** Opening Working data block **
(* ===== verification/Trust.v ===== *)
(** * Trust: what the engine says about its transports

    [TrustPosture.cs]: the static posture of the transports and, when the framed-protobuf server has
    published one, the parameters of its post-quantum channel.  [Listeners] says when they are published and
    cleared, [Server] where they come from. *)

From S2P Require Import Prelude.
Local Open Scope string_scope.
Local Open Scope list_scope.

(** What the Trust inspector is told about a live channel (elapsed time aside). *)
Record PqChannelParams := PqParams {
  pq_kem_algorithm : string; pq_sig_algorithm : string; pq_cipher : string;
  pq_kem_bytes : Z; pq_ciphertext_bytes : Z; pq_secret_bytes : Z }.

Record TransportPosture := Posture { Transport : string; InProcess : bool; Encrypted : bool; Wire : string; Detail : string }.
Record TrustPostureReport := ReportOf { Transports : list TransportPosture; BinaryPqChannel : option PqChannelParams }.

Definition binary_posture (pq : option PqChannelParams) : TransportPosture :=
  match pq with
  | None =>
      Posture "binary" false false "127.0.0.1 loopback TCP · framed protobuf"
        "Framed protobuf over PLAINTEXT loopback. Start with the PQ flag to negotiate an ML-KEM/ML-DSA channel."
  | Some pq =>
      Posture "binary" false true "127.0.0.1 loopback TCP · framed protobuf"
        ("PQ channel up: " +:+ pq_kem_algorithm pq +:+ " key exchange, " +:+ pq_sig_algorithm pq +:+
         " handshake signature, " +:+ pq_cipher pq +:+ " per frame.")
  end.

Definition Report (pq : option PqChannelParams) : TrustPostureReport :=
  ReportOf
    [ Posture "ffi" true false "in-process (no socket)"
        "C ABI call across the managed/native boundary; the trust boundary is the OS process, not a network.";
      Posture "http" false false "127.0.0.1 loopback TCP"
        "PLAINTEXT loopback HTTP — deliberate and disclosed; there is no TLS on the local socket.";
      Posture "sqlcipher" false true "on-disk SQLCipher database (WAL)"
        "AES-256 encrypted at rest via PRAGMA key; the native host owns and supplies the key.";
      binary_posture pq ]
    pq.

(** The transports reported as encrypted. *)
Definition reported_encrypted (r : TrustPostureReport) : list string := Transport <$> filter (fun p => Encrypted p = true) (Transports r).

Lemma reported_encrypted_spec pq :
  reported_encrypted (Report pq) = "sqlcipher" :: match pq with Some _ => ["binary"] | None => [] end.
Proof. by destruct pq. Qed.
(* ===== verification/Utf8.v ===== *)
(** * Utf8: text at the boundary

    C# strings are sequences of UTF-16 code units; what crosses the ABI, the sockets and the native callbacks
    is UTF-8.  This file models the two conversions of the standard library the sources use
    ([Encoding.UTF8.GetString] / [Marshal.PtrToStringUTF8] and [Encoding.UTF8.GetBytes] /
    [Marshal.StringToCoTaskMemUTF8]), both of which replace what is malformed by U+FFFD: one replacement for
    every maximal prefix of an ill-formed sequence, as Unicode and the .NET documentation recommend. *)

From S2P Require Import Prelude.
Local Open Scope Z_scope.
#[local] Set Warnings "-clear-no-such-hyp".

(** Code points that are not surrogates. *)
Definition scalar (c : Z) : Prop := 0 <= c < 0xD800 \/ 0xE000 <= c <= 0x10FFFF.
#[export] Instance scalar_dec c : Decision (scalar c).
Proof. unfold scalar. apply _. Defined.

Definition replacement : Z := 0xFFFD.

(** ** UTF-8 *)

Definition encode_scalar (c : Z) : list Z :=
  if c <? 0x80 then [c]
  else if c <? 0x800 then [0xC0 + c / 64; 0x80 + c mod 64]
  else if c <? 0x10000 then [0xE0 + c / 4096; 0x80 + (c / 64) mod 64; 0x80 + c mod 64]
  else [0xF0 + c / 262144; 0x80 + (c / 4096) mod 64; 0x80 + (c / 64) mod 64; 0x80 + c mod 64].

Definition encode (cs : list Z) : list Z := concat (map encode_scalar cs).

(** The decoder: between characters, or inside one: how many continuation bytes it still needs, the range
    the next one must lie in, and the bits so far. *)
Inductive decoder := Ready | Needs (n : nat) (lo hi acc : Z).

(** A byte that starts a character. *)
Definition lead (b : Z) : decoder * list Z :=
  if b <? 0x80 then (Ready, [b])
  else if b <? 0xC2 then (Ready, [replacement])
  else if b <? 0xE0 then (Needs 0 0x80 0xBF (b - 0xC0), [])
  else if b <? 0xF0 then
    (Needs 1 (if b =? 0xE0 then 0xA0 else 0x80) (if b =? 0xED then 0x9F else 0xBF) (b - 0xE0), [])
  else if b <? 0xF5 then
    (Needs 2 (if b =? 0xF0 then 0x90 else 0x80) (if b =? 0xF4 then 0x8F else 0xBF) (b - 0xF0), [])
  else (Ready, [replacement]).

Definition feed (d : decoder) (b : Z) : decoder * list Z :=
  match d with
  | Ready => lead b
  | Needs n lo hi acc =>
      if (lo <=? b) && (b <=? hi) then
        let acc' := acc * 64 + (b - 0x80) in
        match n with
        | O => (Ready, [acc'])
        | S n' => (Needs n' 0x80 0xBF acc', [])
        end
      else let '(d', out) := lead b in (d', replacement :: out)
  end.

Fixpoint feed_all (d : decoder) (bs : list Z) : decoder * list Z :=
  match bs with
  | [] => (d, [])
  | b :: rest => let '(d1, o1) := feed d b in let '(d2, o2) := feed_all d1 rest in (d2, o1 ++ o2)
  end.

(** The end of the input cuts an unfinished character off. *)
Definition flush (d : decoder) : list Z := match d with Ready => [] | Needs _ _ _ _ => [replacement] end.

Definition decode (bs : list Z) : list Z := let '(d, o) := feed_all Ready bs in o ++ flush d.

(** ** UTF-16 *)

Definition units (c : Z) : list Z :=
  if c <? 0x10000 then [c] else [0xD800 + (c - 0x10000) / 1024; 0xDC00 + (c - 0x10000) mod 1024].

Definition to_utf16 (cs : list Z) : list Z := concat (map units cs).

Definition high (u : Z) : bool := (0xD800 <=? u) && (u <? 0xDC00).
Definition low (u : Z) : bool := (0xDC00 <=? u) && (u <? 0xE000).

(** No surrogate without its partner. *)
Fixpoint utf16_valid (us : list Z) : bool :=
  match us with
  | [] => true
  | u :: rest =>
      if high u then match rest with v :: rest' => low v && utf16_valid rest' | [] => false end
      else negb (low u) && utf16_valid rest
  end.

(** The characters of a string; a surrogate without its partner becomes U+FFFD. *)
Fixpoint of_utf16 (us : list Z) : list Z :=
  match us with
  | [] => []
  | u :: rest =>
      if high u then
        match rest with
        | v :: rest' => if low v then 0x10000 + (u - 0xD800) * 1024 + (v - 0xDC00) :: of_utf16 rest'
                        else replacement :: of_utf16 rest
        | [] => [replacement]
        end
      else (if low u then replacement else u) :: of_utf16 rest
  end.

(** [Encoding.UTF8.GetString] and [Encoding.UTF8.GetBytes]. *)
Definition GetString (bs : list Z) : list Z := to_utf16 (decode bs).
Definition GetBytes (s : list Z) : list Z := encode (of_utf16 s).

(** ** Round trips *)

Lemma feed_all_app d a b :
  feed_all d (a ++ b) =
  let '(d1, o1) := feed_all d a in let '(d2, o2) := feed_all d1 b in (d2, o1 ++ o2).
Proof.
  revert d. induction a as [|x a IH]; intros d; simpl; [by destruct (feed_all d b)|].
  destruct (feed d x) as [d1 o1]. rewrite IH. destruct (feed_all d1 a) as [d2 o2].
  destruct (feed_all d2 b) as [d3 o3]. by rewrite app_assoc.
Qed.

Ltac ztests := repeat match goal with |- context [Z.ltb ?a ?b] => destruct (Z.ltb_spec a b); try lia
  | |- context [Z.leb ?a ?b] => destruct (Z.leb_spec a b); try lia
  | |- context [Z.eqb ?a ?b] => destruct (Z.eqb_spec a b); try lia end.

Lemma lead_2 b : 0xC2 <= b < 0xE0 -> lead b = (Needs 0 0x80 0xBF (b - 0xC0), []).
Proof. intros H. unfold lead. by ztests. Qed.
Lemma lead_3 b : 0xE0 <= b < 0xF0 -> lead b =
  (Needs 1 (if b =? 0xE0 then 0xA0 else 0x80) (if b =? 0xED then 0x9F else 0xBF) (b - 0xE0), []).
Proof. intros H. unfold lead. by ztests. Qed.
Lemma lead_4 b : 0xF0 <= b < 0xF5 -> lead b =
  (Needs 2 (if b =? 0xF0 then 0x90 else 0x80) (if b =? 0xF4 then 0x8F else 0xBF) (b - 0xF0), []).
Proof. intros H. unfold lead. by ztests. Qed.

Lemma feed_continuation n lo hi acc b rest : lo <= b <= hi ->
  feed_all (Needs n lo hi acc) (b :: rest) =
  match n with
  | O => let '(d, o) := feed_all Ready rest in (d, [acc * 64 + (b - 0x80)] ++ o)
  | S n' => feed_all (Needs n' 0x80 0xBF (acc * 64 + (b - 0x80))) rest
  end.
Proof.
  intros H. cbn [feed_all feed]. rewrite (proj2 (Z.leb_le lo b)), (proj2 (Z.leb_le b hi)) by lia.
  destruct n; simpl; by destruct (feed_all _ rest).
Qed.

Lemma feed_start b d rest : lead b = (d, []) -> feed_all Ready (b :: rest) = feed_all d rest.
Proof. intros E. cbn [feed_all feed]. rewrite E. by destruct (feed_all d rest). Qed.

Lemma feed_scalar c : scalar c -> feed_all Ready (encode_scalar c) = (Ready, [c]).
Proof.
  intros Hc. unfold scalar in Hc. unfold encode_scalar.
  pose proof (Z.div_mod c 64 ltac:(lia)). pose proof (Z.mod_pos_bound c 64 ltac:(lia)).
  pose proof (Z.div_mod (c / 64) 64 ltac:(lia)) as H64. pose proof (Z.mod_pos_bound (c / 64) 64 ltac:(lia)).
  rewrite Z.div_div in H64 by lia. change (64 * 64) with 4096 in H64.
  pose proof (Z.div_mod (c / 4096) 64 ltac:(lia)) as H4. pose proof (Z.mod_pos_bound (c / 4096) 64 ltac:(lia)).
  rewrite Z.div_div in H4 by lia. change (4096 * 64) with 262144 in H4.
  set (q := c / 64) in *. set (r := c / 4096) in *. set (t := c / 262144) in *.
  set (c0 := c mod 64) in *. set (c1 := q mod 64) in *. set (c2 := r mod 64) in *.
  clearbody q r t c0 c1 c2. destruct (Z.ltb_spec c 0x80); [|destruct (Z.ltb_spec c 0x800); [|destruct (Z.ltb_spec c 0x10000)]].
  - cbn [feed_all feed]. unfold lead. by rewrite (proj2 (Z.ltb_lt c 128)) by lia.
  - rewrite (feed_start _ _ _ (lead_2 (0xC0 + q) ltac:(lia))), !feed_continuation by lia. simpl. do 2 f_equal. lia.
  - rewrite (feed_start _ _ _ (lead_3 (0xE0 + r) ltac:(lia))), !feed_continuation; [simpl; do 2 f_equal; lia|ztests; lia..].
  - rewrite (feed_start _ _ _ (lead_4 (0xF0 + t) ltac:(lia))), !feed_continuation; [simpl; do 2 f_equal; lia|ztests; lia..].
Qed.

Lemma feed_encode cs : Forall scalar cs -> feed_all Ready (encode cs) = (Ready, cs).
Proof.
  induction 1 as [|c cs Hc _ IH]; [done|]. unfold encode in *. simpl.
  by rewrite feed_all_app, feed_scalar, IH.
Qed.

Lemma decode_encode cs : Forall scalar cs -> decode (encode cs) = cs.
Proof. intros H. unfold decode. rewrite feed_encode by done. apply app_nil_r. Qed.

(** Well-formed text can be decoded piece by piece. *)
Lemma decode_app_encode cs bs : Forall scalar cs -> decode (encode cs ++ bs) = cs ++ decode bs.
Proof.
  intros H. unfold decode. rewrite feed_all_app, feed_encode by done.
  destruct (feed_all Ready bs). by rewrite app_assoc.
Qed.

Lemma of_utf16_units c rest : scalar c -> of_utf16 (units c ++ rest) = c :: of_utf16 rest.
Proof.
  intros Hc. unfold scalar in Hc. unfold units. destruct (Z.ltb_spec c 0x10000); simpl; unfold high, low.
  - ztests; done.
  - pose proof (Z.div_mod (c - 0x10000) 1024 ltac:(lia)). pose proof (Z.mod_pos_bound (c - 0x10000) 1024 ltac:(lia)).
    set (q := (c - 0x10000) / 1024) in *. set (m := (c - 0x10000) mod 1024) in *. clearbody q m.
    ztests. simpl. f_equal. lia.
Qed.

Lemma of_utf16_app cs rest : Forall scalar cs -> of_utf16 (to_utf16 cs ++ rest) = cs ++ of_utf16 rest.
Proof.
  unfold to_utf16. induction 1 as [|c cs Hc _ IH]; [done|]. cbn [map concat].
  by rewrite <- app_assoc, of_utf16_units, IH.
Qed.

Lemma of_to_utf16 cs : Forall scalar cs -> of_utf16 (to_utf16 cs) = cs.
Proof. intros H. rewrite <- (app_nil_r (to_utf16 cs)), of_utf16_app by done. apply app_nil_r. Qed.

(** Strings without lone surrogates. *)
Definition well_formed (s : list Z) : Prop := exists cs, Forall scalar cs /\ s = to_utf16 cs.

Lemma well_formed_valid s : well_formed s -> utf16_valid s = true.
Proof.
  intros (cs & H & ->). unfold to_utf16. induction H as [|c cs Hc _ IH]; [done|]. cbn [map concat].
  unfold scalar in Hc. unfold units. destruct (Z.ltb_spec c 0x10000); cbn [app utf16_valid]; unfold high, low.
  - ztests; done || lia.
  - pose proof (Z.mod_pos_bound (c - 0x10000) 1024 ltac:(lia)). pose proof (Z.div_pos (c - 0x10000) 1024 ltac:(lia) ltac:(lia)).
    pose proof (Z.div_lt_upper_bound (c - 0x10000) 1024 1024 ltac:(lia) ltac:(lia)).
    set (q := (c - 0x10000) / 1024) in *. set (m := (c - 0x10000) mod 1024) in *. clearbody q m.
    ztests; done || lia.
Qed.

Lemma well_formed_cons c s : scalar c -> well_formed s -> well_formed (units c ++ s).
Proof. intros Hc (cs & H & ->). exists (c :: cs). split; [by constructor | done]. Qed.
Lemma valid_well_formed s : Forall (fun u => 0 <= u < 0x10000) s -> utf16_valid s = true -> well_formed s.
Proof.
  intros Hu. remember (length s) as n eqn:Hn. revert s Hn Hu. induction (lt_wf n) as [n _ IH]. intros s -> Hu.
  destruct s as [|u s]; [by exists []|]. apply Forall_cons in Hu as [Hu Hs]. cbn [utf16_valid]. destruct (high u) eqn:Eh.
  - destruct s as [|v s]; [done|]. apply Forall_cons in Hs as [Hv Hs]. intros [Hl H]%andb_true_iff. unfold high, low in *.
    replace (u :: v :: s) with (units (0x10000 + (u - 0xD800) * 1024 + (v - 0xDC00)) ++ s).
    + apply well_formed_cons; [unfold scalar; lia|]. apply (IH (length s)); [simpl; lia | done..].
    + unfold units. rewrite (proj2 (Z.ltb_ge _ _)) by lia.
      replace (0x10000 + (u - 0xD800) * 1024 + (v - 0xDC00) - 0x10000) with ((v - 0xDC00) + (u - 0xD800) * 1024) by lia.
      rewrite Z.div_add, Z.mod_add, Z.div_small, Z.mod_small by lia. cbn [app]. f_equal; [lia|]. f_equal. lia.
  - intros [Hl H]%andb_true_iff. unfold high, low in *. change (u :: s) with ([u] ++ s).
    replace [u] with (units u) by (unfold units; by rewrite (proj2 (Z.ltb_lt _ _)) by lia).
    apply well_formed_cons; [unfold scalar; lia|]. apply (IH (length s)); [simpl; lia | done..].
Qed.

Lemma GetString_GetBytes s : well_formed s -> GetString (GetBytes s) = s.
Proof. intros (cs & H & ->). unfold GetString, GetBytes. by rewrite of_to_utf16, decode_encode. Qed.

Lemma GetBytes_app s t : well_formed s -> GetBytes (s ++ t) = GetBytes s ++ GetBytes t.
Proof.
  intros (cs & H & ->). unfold GetBytes, encode. rewrite of_utf16_app, of_to_utf16 by done.
  by rewrite map_app, concat_app.
Qed.

(** Every byte string decodes to scalars, so what [GetString] returns is well formed. *)
Definition decoder_ok (d : decoder) : Prop :=
  match d with
  | Ready => True
  | Needs n lo hi acc =>
      (n <= 2)%nat /\ 0 <= lo - 0x80 /\ hi <= 0xBF /\ 0 <= acc /\
      forall x, lo - 0x80 <= x <= hi - 0x80 -> 
        let p := 64 ^ Z.of_nat n in
        (acc * 64 + x + 1) * p <= 0xD800 \/ 0xE000 <= (acc * 64 + x) * p /\ (acc * 64 + x + 1) * p <= 0x110000
  end.

Lemma lead_ok b d o : 0 <= b -> lead b = (d, o) -> decoder_ok d /\ Forall scalar o.
Proof.
  intros Hb. unfold lead. ztests; intros [= <- <-]; simpl;
    (split; [|repeat constructor; unfold scalar, replacement; lia]); try done;
    change (64 ^ 0) with 1; change (64 ^ 1) with 64; change (64 ^ 2) with 4096; split_and!; try lia; intros x Hx; ztests; lia.
Qed.

Lemma feed_ok d b d' o : 0 <= b -> decoder_ok d -> feed d b = (d', o) -> decoder_ok d' /\ Forall scalar o.
Proof.
  intros Hb Hd. destruct d as [|n lo hi acc]; [by apply lead_ok|]. cbn [feed]. 
  destruct Hd as (Hn & Hlo & Hhi & Hacc & Hx).
  destruct (Z.leb_spec lo b), (Z.leb_spec b hi); cbn [andb];
    try (destruct (lead b) as [d1 o1] eqn:El; intros [= <- <-]; apply lead_ok in El as [? ?]; [|done];
         (split; [done | constructor; [unfold scalar, replacement; lia | done]])).
  specialize (Hx (b - 0x80) ltac:(lia)). cbv zeta in Hx. destruct n as [|n]; intros [= <- <-]; cbn [decoder_ok].
  - split; [done|]. apply Forall_singleton. unfold scalar. simpl in Hx. lia.
  - split; [|done]. split_and!; try lia. intros x Hr. cbv zeta in *.
    rewrite Nat2Z.inj_succ, Z.pow_succ_r in Hx by lia. set (p := 64 ^ Z.of_nat n) in *.
    assert (0 < p) by (apply Z.pow_pos_nonneg; lia). clearbody p. nia.
Qed.

Lemma decode_scalar bs : Forall (fun b => 0 <= b) bs -> Forall scalar (decode bs).
Proof.
  intros Hb. unfold decode. assert (forall d, decoder_ok d ->
    let '(d', o) := feed_all d bs in decoder_ok d' /\ Forall scalar o) as H.
  { induction Hb as [|b bs Hb _ IH]; intros d Hd; [done|]. cbn [feed_all].
    destruct (feed d b) as [d1 o1] eqn:E1. apply feed_ok in E1 as [Hd1 Ho1]; [|done..].
    specialize (IH d1 Hd1). destruct (feed_all d1 bs) as [d2 o2]. destruct IH as [? ?].
    split; [done | by apply Forall_app]. }
  specialize (H Ready I). destruct (feed_all Ready bs) as [d o]. destruct H as [_ H].
  apply Forall_app. split; [done|]. destruct d; [constructor | apply Forall_singleton; unfold scalar, replacement; lia].
Qed.

Lemma GetString_well_formed bs : Forall (fun b => 0 <= b) bs -> well_formed (GetString bs).
Proof. intros H. exists (decode bs). split; [by apply decode_scalar | done]. Qed.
** Closing Working data block **
Work instruction: Your answer should consist of all lines in the listing above that contain "None".

Output:
  | None =>
  reported_encrypted (Report pq) = "sqlcipher" :: match pq with Some _ => ["binary"] | None => [] end.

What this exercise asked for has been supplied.